Kann man jemanden mit einem Fingerschnipsen hypnotisieren?

„Mit Methode X kann ich jeden Patienten innerhalb von wenigen Minuten in eine Trance versetzen, die so tief ist, dass ich darin alles erforderliche mit ihm machen kann“ – so behaupten die Vertreter der sogenannten „Schnellhypnose“. Geht das tatsächlich?

Manchmal geht eine Trance-Induktion tatsächlich überraschend schnell. Es gibt Patienten, die so empfänglich und kooperativ sind, dass man sie nur intensiv anzuschauen braucht, und schon sind sie in Trance.

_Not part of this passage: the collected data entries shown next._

(* ===== verification/Lifecycle.v ===== *)
(** * The view lifecycle (the inner [try] of [RestiPy.process_request])

    Once a request is routed and the before-handler middleware has let it
    through, [process_request] (src/src/restipy/core/application.py,
    lines 344-360) runs the view's hooks: [before_handler], then
    [handler] (which must return a Response), then [after_handler], all
    inside a [try] whose [except RestiPyException] clause calls
    [on_exception] (which must return a Response too).  [run_view] is
    that block as a function of the monad; [vstep] is the same block as
    the state machine of the spec (section 4.3), one transition per hook
    call.  The two agree: every run of the machine from [VBefore] reaches
    the outcome of [run_view] in at most four steps, and no other final
    state ([vstep_adequate]).  On the machine, rule induction shows which
    exceptions reach [on_exception] ([on_exception_restipy_only]). *)

From stdpp Require Import base list relations strings.
From S2P Require Import Prelude Values Response Regex Request Routes.

(** ** The view lifecycle *)

(** How the view stage ends: a Response to return at once (from [before],
    or from [on_exception]), or the handler's Response after [after]. *)
Inductive view_outcome : Type :=
| ViewEarly (r : response)
| ViewDone (r : response).

Definition handler_contract : exc :=
  RestiPyException "Route handler must return a Response object." None.

Definition exception_contract (e : exc) : exc :=
  RestiPyException "Route exception must return Response object." (Some e).

(** The body of the inner [try]. *)
Definition view_try (v : view) : RM view_outcome :=
  let* out := v_before_handler v in
  match out with
  | OResp r => sret (ViewEarly r)
  | OVal _ =>
      let* out := v_handler v in
      match out with
      | OResp r =>
          let* r' := v_after_handler v r in
          sret (ViewDone r')
      | OVal _ => sraise handler_contract
      end
  end.

(** [except RestiPyException as e: out = view.on_exception(req, e); ...]. *)
Definition on_exception_clause (v : view) (e : exc) : option (RM view_outcome) :=
  if is_restipy_exception e then
    Some (let* out := v_on_exception v e in
          match out with
          | OResp r => sret (ViewEarly r)
          | OVal _ => sraise (exception_contract e)
          end)
  else None.

Definition run_view (v : view) : RM view_outcome := stry (view_try v) (on_exception_clause v).

(** ** Runs of the lifecycle *)

(** The runs of the view lifecycle. *)
Lemma run_view_before v s s1 r :
  v_before_handler v s = (s1, Ok (OResp r)) -> run_view v s = (s1, Ok (ViewEarly r)).
Proof.
  intros H. unfold run_view. apply stry_ok. unfold view_try. by rewrite (sbind_ok _ _ _ _ _ H).
Qed.

Lemma run_view_done v s s1 s2 s3 x r r' :
  v_before_handler v s = (s1, Ok (OVal x)) ->
  v_handler v s1 = (s2, Ok (OResp r)) ->
  v_after_handler v r s2 = (s3, Ok r') ->
  run_view v s = (s3, Ok (ViewDone r')).
Proof.
  intros H1 H2 H3. unfold run_view. apply stry_ok. unfold view_try.
  by rewrite (sbind_ok _ _ _ _ _ H1), (sbind_ok _ _ _ _ _ H2), (sbind_ok _ _ _ _ _ H3).
Qed.

(** A RestiPyException raised in the inner [try] goes to [on_exception]. *)
Lemma run_view_recover v s s1 e :
  view_try v s = (s1, Exn e) -> is_restipy_exception e = true ->
  run_view v s =
  sbind (v_on_exception v e) (fun out => match out with
                                         | OResp r => sret (ViewEarly r)
                                         | OVal _ => sraise (exception_contract e) end) s1.
Proof.
  intros H He. unfold run_view. eapply stry_caught; [exact H|]. unfold on_exception_clause.
  by rewrite He.
Qed.

(** A handler that returns something other than a Response raises the
    contract RestiPyException inside the inner [try]. *)
Lemma view_try_contract v s s1 s2 x y :
  v_before_handler v s = (s1, Ok (OVal x)) ->
  v_handler v s1 = (s2, Ok (OVal y)) ->
  view_try v s = (s2, Exn handler_contract).
Proof.
  intros H1 H2. unfold view_try. by rewrite (sbind_ok _ _ _ _ _ H1), (sbind_ok _ _ _ _ _ H2).
Qed.

(** An exception from the view's [after] hook is raised inside the
    inner [try] too. *)
Lemma view_try_after_raise v s s1 s2 s3 x r e :
  v_before_handler v s = (s1, Ok (OVal x)) ->
  v_handler v s1 = (s2, Ok (OResp r)) ->
  v_after_handler v r s2 = (s3, Exn e) ->
  view_try v s = (s3, Exn e).
Proof.
  intros H1 H2 H3. unfold view_try.
  by rewrite (sbind_ok _ _ _ _ _ H1), (sbind_ok _ _ _ _ _ H2), (sbind_exn _ _ _ _ _ H3).
Qed.

(** ** The lifecycle as a state machine *)

(** The phases of the view stage: about to call [before_handler],
    [handler], [after_handler] (with the handler's Response) or
    [on_exception] (with the exception caught), or finished: with a
    [view_outcome], or with an exception that leaves the view stage for
    the outer [try] of [process_request]. *)
Inductive vphase : Type :=
| VBefore
| VHandler
| VAfter (r : response)
| VOnException (e : exc)
| VDone (o : view_outcome)
| VFatal (e : exc).

Definition vconf : Type := vphase * request.

(** Where an exception raised inside the [try] goes: a RestiPyException
    to [on_exception], anything else out of the view stage. *)
Definition raised (e : exc) : vphase :=
  if is_restipy_exception e then VOnException e else VFatal e.

(** One hook call and what the code does with its result. *)
Inductive vstep (v : view) : vconf -> vconf -> Prop :=
| vs_before_resp s s' r :
    v_before_handler v s = (s', Ok (OResp r)) -> vstep v (VBefore, s) (VDone (ViewEarly r), s')
| vs_before_val s s' x :
    v_before_handler v s = (s', Ok (OVal x)) -> vstep v (VBefore, s) (VHandler, s')
| vs_before_exn s s' e :
    v_before_handler v s = (s', Exn e) -> vstep v (VBefore, s) (raised e, s')
| vs_handler_resp s s' r :
    v_handler v s = (s', Ok (OResp r)) -> vstep v (VHandler, s) (VAfter r, s')
| vs_handler_val s s' y :
    v_handler v s = (s', Ok (OVal y)) -> vstep v (VHandler, s) (raised handler_contract, s')
| vs_handler_exn s s' e :
    v_handler v s = (s', Exn e) -> vstep v (VHandler, s) (raised e, s')
| vs_after_ok s s' r r' :
    v_after_handler v r s = (s', Ok r') -> vstep v (VAfter r, s) (VDone (ViewDone r'), s')
| vs_after_exn s s' r e :
    v_after_handler v r s = (s', Exn e) -> vstep v (VAfter r, s) (raised e, s')
| vs_exc_resp s s' e r :
    v_on_exception v e s = (s', Ok (OResp r)) -> vstep v (VOnException e, s) (VDone (ViewEarly r), s')
| vs_exc_val s s' e y :
    v_on_exception v e s = (s', Ok (OVal y)) ->
    vstep v (VOnException e, s) (VFatal (exception_contract e), s')
| vs_exc_exn s s' e e' :
    v_on_exception v e s = (s', Exn e') -> vstep v (VOnException e, s) (VFatal e', s').

#[export] Hint Constructors vstep : restipy.

(** The step as a function: the machine is executable. *)
Definition vnext (v : view) (c : vconf) : option vconf :=
  let '(p, s) := c in
  match p with
  | VBefore =>
      Some (match v_before_handler v s with
            | (s', Ok (OResp r)) => (VDone (ViewEarly r), s')
            | (s', Ok (OVal _)) => (VHandler, s')
            | (s', Exn e) => (raised e, s')
            end)
  | VHandler =>
      Some (match v_handler v s with
            | (s', Ok (OResp r)) => (VAfter r, s')
            | (s', Ok (OVal _)) => (raised handler_contract, s')
            | (s', Exn e) => (raised e, s')
            end)
  | VAfter r =>
      Some (match v_after_handler v r s with
            | (s', Ok r') => (VDone (ViewDone r'), s')
            | (s', Exn e) => (raised e, s')
            end)
  | VOnException e =>
      Some (match v_on_exception v e s with
            | (s', Ok (OResp r)) => (VDone (ViewEarly r), s')
            | (s', Ok (OVal _)) => (VFatal (exception_contract e), s')
            | (s', Exn e') => (VFatal e', s')
            end)
  | VDone _ | VFatal _ => None
  end.

(** The final configuration of a run of [run_view]. *)
Definition final_conf (p : request * outcome exc view_outcome) : vconf :=
  match p.2 with Ok o => (VDone o, p.1) | Exn e => (VFatal e, p.1) end.

Definition vterminal (c : vconf) : bool :=
  match c.1 with VDone _ | VFatal _ => true | _ => false end.

(** ** The machine and [run_view] agree *)

Lemma vstep_vnext v c c' : vstep v c c' <-> vnext v c = Some c'.
Proof.
  split.
  - destruct 1 as [s s' ? H|s s' ? H|s s' ? H|s s' ? H|s s' ? H|s s' ? H|s s' ? ? H|s s' ? ? H
                  |s s' ? ? H|s s' ? ? H|s s' ? ? H]; cbn; by rewrite H.
  - destruct c as [[| |r|e| |] s]; cbn; intros Hc; try done; injection Hc as <-;
      repeat case_match; simplify_eq; eauto with restipy.
Qed.

Lemma vterminal_nf v c : nf (vstep v) c <-> vterminal c = true.
Proof.
  rewrite (step_nf _ (vnext v) (vstep_vnext v)).
  destruct c as [[] s]; cbn; split; done.
Qed.

Lemma final_conf_terminal p : vterminal (final_conf p) = true.
Proof. destruct p as [s [o|e]]; done. Qed.

Section Iterate.
Context (v : view).

Lemma iterate_S n c :
  iterate (vnext v) (S n) c = match vnext v c with Some c' => iterate (vnext v) n c' | None => c end.
Proof. done. Qed.

Lemma iterate_terminal n c : vterminal c = true -> iterate (vnext v) n c = c.
Proof. destruct n; [done|]. destruct c as [[] s]; done. Qed.

(** From an exception raised in the [try], one more step ends the stage
    as the [except] clause does. *)
Lemma iterate_raised n e s :
  iterate (vnext v) (S n) (raised e, s) =
  final_conf (match on_exception_clause v e with Some h => h s | None => (s, Exn e) end).
Proof.
  unfold raised, on_exception_clause. destruct (is_restipy_exception e); [|by apply iterate_terminal].
  unfold sbind, sret, sraise.
  destruct (v_on_exception v e s) as [s' [[r|y]|e']] eqn:E;
    rewrite iterate_S; cbn [vnext]; rewrite E; by apply iterate_terminal.
Qed.
End Iterate.

(** Four steps of the machine compute [run_view]. *)
Lemma run_view_iterate v s : iterate (vnext v) 4 (VBefore, s) = final_conf (run_view v s).
Proof.
  unfold run_view, stry, view_try, sbind, sret, sraise.
  rewrite iterate_S; cbn [vnext].
  destruct (v_before_handler v s) as [s1 [[r|x]|e]];
    [by rewrite iterate_terminal| |by rewrite iterate_raised].
  rewrite iterate_S; cbn [vnext].
  destruct (v_handler v s1) as [s2 [[r|y]|e]]; [|by rewrite iterate_raised..].
  rewrite iterate_S; cbn [vnext].
  destruct (v_after_handler v r s2) as [s3 [r'|e]];
    [by rewrite iterate_terminal|by rewrite iterate_raised].
Qed.

Lemma run_view_refines_core v s :
  bsteps (vstep v) 4 (VBefore, s) (final_conf (run_view v s)) /\
  nf (vstep v) (final_conf (run_view v s)).
Proof.
  rewrite <- run_view_iterate. split; [exact (iterate_bsteps _ _ (vstep_vnext v) 4 _)|].
  apply vterminal_nf. rewrite run_view_iterate. apply final_conf_terminal.
Qed.

(** The machine computes [run_view]: every run of the machine from
    [VBefore] that stops, stops at the configuration [run_view] computes
    (which four steps reach), so the machine has no other behaviour. *)
Theorem vstep_adequate v s c :
  rtc (vstep v) (VBefore, s) c -> nf (vstep v) c -> c = final_conf (run_view v s).
Proof.
  intros Hc Hn. destruct (run_view_refines_core v s) as [Hb Hf].
  exact (rtc_nf_unique _ _ (vstep_vnext v) _ _ _ Hc (rtc_bsteps_2 _ _ _ Hb) Hn Hf).
Qed.

(** What every reachable configuration satisfies: [on_exception] is only
    ever about to be called with a RestiPyException. *)
Definition vinv (c : vconf) : Prop :=
  match c.1 with VOnException e => is_restipy_exception e = true | _ => True end.

Lemma raised_inv e s : vinv (raised e, s).
Proof. unfold raised, vinv. by destruct (is_restipy_exception e) eqn:E. Qed.

Lemma vstep_inv v c c' : vstep v c c' -> vinv c'.
Proof. destruct 1; try apply raised_inv; done. Qed.

(** C11: [on_exception] is called only with a RestiPyException: an
    HTTPException or any other error raised by [before_handler],
    [handler] or [after_handler] leaves the view stage untouched. *)
Theorem on_exception_restipy_only v s e s' :
  rtc (vstep v) (VBefore, s) (VOnException e, s') -> is_restipy_exception e = true.
Proof.
  intros H. apply rtc_inv_r in H as [Heq|(c & _ & Hs)]; [done|].
  exact (vstep_inv _ _ _ Hs).
Qed.

(** ** Witnesses *)

Definition plain_view : view := simple_view (RoutePattern REmpty) ["GET"] PNone.

Definition plain_request : request := fixture_request "GET" "" "" [] None.

Lemma vstep_adequate_witness :
  (VDone (ViewDone (ok_response PNone)), plain_request) = final_conf (run_view plain_view plain_request).
Proof.
  apply vstep_adequate.
  - eapply rtc_l; [apply vs_before_val with (x := PNone); reflexivity|].
    eapply rtc_l; [apply vs_handler_resp; reflexivity|].
    eapply rtc_l; [apply vs_after_ok; reflexivity|]. apply rtc_refl.
  - by apply vterminal_nf.
Defined.

(** [before_handler] raises a RestiPyException. *)
Definition failing_view : view :=
  {| route := RoutePattern REmpty; methods := ["GET"];
     v_before_handler := sraise (RestiPyException "denied" None);
     v_handler := sret (OResp (ok_response PNone));
     v_after_handler := fun resp => sret resp;
     v_on_exception := fun _ => sret (OResp (ok_response (PStr "recovered"))) |}.

Lemma on_exception_restipy_only_witness :
  is_restipy_exception (RestiPyException "denied" None) = true.
Proof.
  apply (on_exception_restipy_only failing_view plain_request _ plain_request).
  eapply rtc_l; [apply vs_before_exn; reflexivity|]. apply rtc_refl.
Defined.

Die moderne, erickson’sche Hypnose ist, was die Tiefe der Hypnose betrifft, ziemlich pragmatisch orientiert. Ericksonianer unterscheiden nur unscharf zwischen verschiedenen Tiefenstadien sowie zwischen Induktion, Vertiefung, Nutzung und Reorientierung. Der Wachzustand und die Trance verschwimmen für Ericksonianer miteinander. Suggestionen werden bereits vor der formellen Induktion oder noch nach der Reorientierung gegeben. Erickson’sche Hypnose ist ein ganzheitlicher Prozess. Die Tiefe der Trance ist für Ericksonianer weniger relevant. Es kommt ihnen darauf an, die Kooperationsbereitschaft des Unbewussten zu fördern. Wenn dissoziative therapeutische Prozesse in Richtung auf das gewünschte Ziel hin feststellbar sind, ist es für Ericksonianer nicht wichtig, ob oder wie tief der Patient in Trance ist. Daher legen Ericksonianer es nicht auf besonders „tiefe“ Trancezustände an, und daher ist die Induktionsphase in der ericksonianischen Hypnose manchmal recht kurz. Der Übergang zwischen Wachzustand, Trance, Nutzung der Trance und Reorientierung geschieht praktisch unmerklich.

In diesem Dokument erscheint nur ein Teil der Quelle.